[Stored data entries]
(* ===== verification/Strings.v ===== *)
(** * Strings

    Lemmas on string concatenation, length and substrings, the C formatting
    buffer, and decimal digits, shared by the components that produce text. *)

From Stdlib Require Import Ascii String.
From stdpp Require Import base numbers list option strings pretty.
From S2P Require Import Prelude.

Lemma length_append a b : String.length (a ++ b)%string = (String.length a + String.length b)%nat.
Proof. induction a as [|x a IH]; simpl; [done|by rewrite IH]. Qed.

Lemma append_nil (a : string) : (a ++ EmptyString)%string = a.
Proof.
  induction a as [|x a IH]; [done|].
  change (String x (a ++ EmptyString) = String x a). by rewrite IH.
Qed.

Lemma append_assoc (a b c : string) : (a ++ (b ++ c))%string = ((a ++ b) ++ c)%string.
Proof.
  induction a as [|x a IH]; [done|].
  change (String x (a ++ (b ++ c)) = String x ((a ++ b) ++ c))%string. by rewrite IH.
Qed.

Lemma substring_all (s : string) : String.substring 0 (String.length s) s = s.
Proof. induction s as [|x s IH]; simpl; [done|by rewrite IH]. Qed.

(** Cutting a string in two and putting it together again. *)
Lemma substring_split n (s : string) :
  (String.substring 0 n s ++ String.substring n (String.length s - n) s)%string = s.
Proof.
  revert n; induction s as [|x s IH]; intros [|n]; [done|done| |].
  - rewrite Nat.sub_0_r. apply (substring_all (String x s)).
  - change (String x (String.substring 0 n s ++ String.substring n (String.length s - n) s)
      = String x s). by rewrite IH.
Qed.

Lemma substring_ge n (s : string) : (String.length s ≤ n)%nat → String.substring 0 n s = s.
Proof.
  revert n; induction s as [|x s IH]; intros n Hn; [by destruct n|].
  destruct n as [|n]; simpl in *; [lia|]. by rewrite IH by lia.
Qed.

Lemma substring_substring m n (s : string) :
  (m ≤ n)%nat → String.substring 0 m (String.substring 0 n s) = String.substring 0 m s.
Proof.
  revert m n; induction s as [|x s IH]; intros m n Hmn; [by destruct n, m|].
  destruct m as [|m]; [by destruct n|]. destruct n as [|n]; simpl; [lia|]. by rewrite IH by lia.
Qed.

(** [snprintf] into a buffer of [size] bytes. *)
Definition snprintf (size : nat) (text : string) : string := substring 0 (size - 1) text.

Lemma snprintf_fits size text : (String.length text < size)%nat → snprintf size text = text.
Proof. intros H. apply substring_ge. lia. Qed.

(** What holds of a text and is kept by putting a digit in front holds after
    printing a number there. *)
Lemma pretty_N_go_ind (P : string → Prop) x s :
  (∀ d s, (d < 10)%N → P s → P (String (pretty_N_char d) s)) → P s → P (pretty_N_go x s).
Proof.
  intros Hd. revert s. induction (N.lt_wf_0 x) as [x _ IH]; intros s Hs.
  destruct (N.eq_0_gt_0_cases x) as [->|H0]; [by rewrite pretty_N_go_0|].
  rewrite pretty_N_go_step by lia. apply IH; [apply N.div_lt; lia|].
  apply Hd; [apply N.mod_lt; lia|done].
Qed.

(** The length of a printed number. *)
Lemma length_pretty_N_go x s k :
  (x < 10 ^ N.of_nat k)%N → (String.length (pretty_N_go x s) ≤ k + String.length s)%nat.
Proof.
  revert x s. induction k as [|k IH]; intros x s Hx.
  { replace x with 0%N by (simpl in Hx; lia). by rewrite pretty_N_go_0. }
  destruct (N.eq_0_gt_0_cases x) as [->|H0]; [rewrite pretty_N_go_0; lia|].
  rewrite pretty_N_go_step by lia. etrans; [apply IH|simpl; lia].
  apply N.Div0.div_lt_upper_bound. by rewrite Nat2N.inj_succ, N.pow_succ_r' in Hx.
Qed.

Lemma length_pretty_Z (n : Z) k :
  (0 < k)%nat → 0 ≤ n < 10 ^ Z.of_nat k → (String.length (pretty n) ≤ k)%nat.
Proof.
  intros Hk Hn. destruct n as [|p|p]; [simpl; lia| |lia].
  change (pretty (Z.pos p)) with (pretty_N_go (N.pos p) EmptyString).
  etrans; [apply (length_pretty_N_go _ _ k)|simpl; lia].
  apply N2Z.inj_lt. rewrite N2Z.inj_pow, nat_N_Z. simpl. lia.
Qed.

● TASK REQUIREMENTS
Scan the data above for the word "intros" and report every line where it is found.

● ANSWER BOX
  revert n; induction s as [|x s IH]; intros [|n]; [done|done| |].
  revert n; induction s as [|x s IH]; intros n Hn; [by destruct n|].
  revert m n; induction s as [|x s IH]; intros m n Hmn; [by destruct n, m|].
Proof. intros H. apply substring_ge. lia. Qed.
  intros Hd. revert s. induction (N.lt_wf_0 x) as [x _ IH]; intros s Hs.
  revert x s. induction k as [|k IH]; intros x s Hx.
  intros Hk Hn. destruct n as [|p|p]; [simpl; lia| |lia].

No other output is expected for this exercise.